-Independent Senators secure Taoiseach’s support for BREXIT Seanad Inquiry
Speaking at the announcement of an all-party Seanad inquiry on BREXIT, to take place in the New Year, Group Leader Senator Marie Louise O’Donnell welcomed the Taoiseach’s support for their proposal.
“As a group of Independent Senators, we have been working behind the scenes to secure the support across all parties, as well as the Taoiseach, to turn the Seanad Chamber into a BREXIT chamber of inquiry.
The House of Lords this week has shown the influence parliament can play in shaping the BREXIT discussions from a UK perspective, our aim is have the same effect, but with Ireland’s interest at heart.”
Senator Michael McDowell emphasised the constitutional implications that BREXIT may bring to these shores.
For instance, the Good Friday Agreement and the Irish Constitution confer the right to Irish citizenship to people born in Northern Ireland. That means that people born in one part of the United Kingdom may be regarded as EU Citizens even though the United Kingdom as such has ceased to be part of the EU.
The notification by the UK of Article 50 before the end of March next year could have immediate impact on the Good Friday Agreement.

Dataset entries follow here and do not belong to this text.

(* ===== verification/Ext4Rs.v ===== *)
(** * The ext4 file system of ext4_rs

    Models the inodes of filesystem/fs/src/ext4_rs_shim.rs over the library ext4_rs (the disk
    below the library is in Disk); a build may choose it for the root file system in place of
    Ext4.  Inodes are numbers; what the library does is the record [Ext4Lib].  The file system
    can be read and takes new directories; the theorems show what its other methods, which
    stop the kernel or do nothing, mean for open files. *)

From S2P Require Import Prelude Path Vfs Pipe File.

(** ** The library *)

(** [InodeFileType] *)
Inductive InodeFileType := S_IFREG | S_IFDIR | S_IFBLK | S_IFSOCK | S_IFLNK | S_IFCHR | S_IFIFO | S_IFother.

(** Methods on a file system with state [L]; errors are numbers.  [er_inode] gives the kind
    and the size of an inode. *)
Record Ext4Lib (L : Type) := mkExt4Lib {
  er_generic_open : L → string → Z → Z + Z;
  er_create : L → Z → string → InodeFileType → option Z * L;
  er_read_at : L → Z → Z → nat → list Z + Z;
  er_inode : L → Z → InodeFileType * Z;
}.
Arguments mkExt4Lib {L}.
Arguments er_generic_open {L} _.
Arguments er_create {L} _.
Arguments er_read_at {L} _.
Arguments er_inode {L} _.

Section shim.
Context {L : Type} (lib : Ext4Lib L) (Errno_new : Z → Errno).

Definition map_ext4_err (err : Z) : Errno := Errno_new err.

(** ** Inodes *)

Definition load_root : Z := 2.

(** The listing that [lookup] reads first is not used. *)
Definition Rs_lookup (inode : Z) (name : string) (l : L) : outcome (result Z) :=
  Ret (match er_generic_open lib l name inode with inl i => Ok i | inr e => Err (Errno_new e) end).

Definition Rs_mkdir (inode : Z) (path : string) (l : L) : outcome (result unit * L) :=
  let '(e, l) := er_create lib l inode path S_IFDIR in Ret (match e with None => Ok tt | Some e => Err (map_ext4_err e) end, l).

Definition Rs_readat (inode offset : Z) (buffer : list Z) (l : L) : outcome (result Z * list Z * L) :=
  Ret (match er_read_at lib l inode offset (length buffer) with
       | inl data => (Ok (Z.of_nat (length data)), buf_write buffer data, l)
       | inr e => (Err (map_ext4_err e), buffer, l)
       end).

Definition Rs_create (name : string) (ty : FileType) (l : L) : outcome (result unit * L) := Panic.
Definition Rs_writeat (offset : Z) (buffer : list Z) (l : L) : outcome (result Z * L) := Panic.
Definition Rs_rmdir (name : string) (l : L) : outcome (result unit * L) := Panic.
Definition Rs_remove (name : string) (l : L) : outcome (result unit * L) := Panic.
Definition Rs_read_dir (l : L) : outcome (result (list DirEntry)) := Panic.
Definition Rs_truncate (size : Z) (l : L) : outcome (result unit * L) := Ret (Ok tt, l).
Definition Rs_unlink (name : string) (l : L) : outcome (result unit * L) := Ret (Ok tt, l).

Definition Rs_mode (t : InodeFileType) : outcome Z :=
  match t with
  | S_IFREG => Ret S_FILE
  | S_IFDIR => Ret S_DIR
  | S_IFBLK => Ret S_BLOCK
  | S_IFSOCK => Ret S_SOCKET
  | S_IFLNK => Ret S_LINK
  | S_IFCHR => Ret S_CHAR
  | S_IFIFO => Ret S_FIFO
  | S_IFother => Panic
  end.

Definition Rs_stat (inode : Z) (st : Stat) (l : L) : outcome (result unit * Stat) :=
  let '(t, size) := er_inode lib l inode in
  mode ← Rs_mode t;
  Ret (Ok tt, mkStat (st_dev st) 1 mode 1 0 0 0 size 4096 0 TimeSpec_default TimeSpec_default TimeSpec_default).

Definition Rs_statfs (st : StatFS) : StatFS := mkStatFS 32 4096 80 40 0 32 0 32 20.

Definition Rs_inode (inode : Z) : INode Z L :=
  let d : INode Z L := INode_default in {|
  i_readat := Rs_readat inode; i_writeat := Rs_writeat; i_create := Rs_create; i_mkdir := Rs_mkdir inode; i_rmdir := Rs_rmdir;
  i_remove := Rs_remove; i_read_dir := Rs_read_dir; i_lookup := Rs_lookup inode; i_ioctl := i_ioctl d; i_truncate := Rs_truncate;
  i_flush := i_flush d; i_resolve_link _ := Ret (Err EPERM); i_link _ _ l := Ret (Err EPERM, l); i_symlink _ _ l := Ret (Err EPERM, l);
  i_unlink := Rs_unlink; i_stat := Rs_stat inode; i_mount := i_mount d; i_umount := i_umount d;
  i_statfs st _ := Ret (Ok tt, Rs_statfs st); i_utimes _ l := Ret (Ok tt, l); i_poll := i_poll d |}.

(** ** Open files *)

(** Opening an existing file works and changes nothing, and its reads are those of the
    library; opening with [O_CREAT], a write of at least a byte, a directory listing and the
    removal of a name stop the kernel. *)
Theorem rs_reads mounted path inode (flags : Z) l rel : get_mounted mounted path = Ret (inode, rel) → contains flags O_CREAT = false →
  match File_open Rs_inode mounted path flags l with
  | Ret (Ok f, l') => l' = l ∧ ∀ buf data, er_read_at lib l (f_inner f) 0 (length buf) = inl data →
      File_read Rs_inode f buf l = Ret (Ok (Z.of_nat (length data)), buf_write buf data, set_offset f (0 +u Z.of_nat (length data)), l)
  | Ret (Err _, l') => l' = l
  | Panic => False
  end.
Proof.
  intros Hm Hc. assert (∀ names n, ∃ r, walk Rs_inode names n l = Ret r) as Hw.
  { induction names as [|name names IH]; intros n; [by eexists|]. cbn [walk Rs_inode i_lookup]. unfold Rs_lookup. step_ret. destruct (er_generic_open lib l name n); [apply IH|by eexists]. }
  assert (∀ n, ∀ buf data, er_read_at lib l n 0 (length buf) = inl data → File_read Rs_inode (mkFile n path 0 flags) buf l =
    Ret (Ok (Z.of_nat (length data)), buf_write buf data, set_offset (mkFile n path 0 flags) (0 +u Z.of_nat (length data)), l)) as Hr.
  { intros n buf data E. unfold File_read. cbn [f_inner f_offset Rs_inode i_readat]. unfold Rs_readat. rewrite E. step_ret. done. }
  unfold File_open. rewrite Hm. step_ret. case_decide; [|split; [done|apply Hr]]. destruct (Hw (PathBuf_dir rel) inode) as [r ->]. step_ret. destruct r as [dir|e]; [|done].
  rewrite Hc. step_ret. cbn [Rs_inode i_lookup]. unfold Rs_lookup. step_ret. destruct (er_generic_open lib l (PathBuf_filename rel) dir); [split; [done|apply Hr]|done].
Qed.

Theorem rs_writes_panic (f : File (N := Z)) buf l : check_writeable f = Ok tt → buf ≠ [] → File_write Rs_inode f buf l = Panic.
Proof. intros Hf Hb. unfold File_write. by rewrite Hf, decide_False. Qed.

Theorem rs_create_panics mounted path inode flags l name : get_mounted mounted path = Ret (inode, [name]) → contains flags O_CREAT = true →
  File_open Rs_inode mounted path flags l = Panic.
Proof. intros Hm Hc. unfold File_open. rewrite Hm. step_ret. cbn [PathBuf_levels PathBuf_dir length Nat.sub take walk]. rewrite decide_True by (cbn; lia). step_ret. by rewrite Hc. Qed.

Theorem rs_listing_panics (f : File (N := Z)) buf l : getdents Rs_inode f buf l = Panic.
Proof. done. Qed.
End shim.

The Irish people amended Ireland’s constitution to allow this state to be bound by the Good Friday agreement. Depending on the extent of any changes to the Good Friday agreement, there could be constitutional issues for this state .
Senator Gerard Craughwell said there were many workers across the Irish economy who could suffer quite dramatically from the consequences of BREXIT unless necessary measures were taken.
“The Department of Finance have already calculated that almost 100,000 workers are in BREXIT exposed sectors. We hope that this all party inquiry will help assist in formulating concrete proposals for an industrial policy that will protect these jobs.
Across the education sector, there are also consequences that have not been widely considered. There is significant concern that the 10,905 Irish students currently studying in UK colleges and universities could return to Ireland, causing further funding difficulties within third level education.”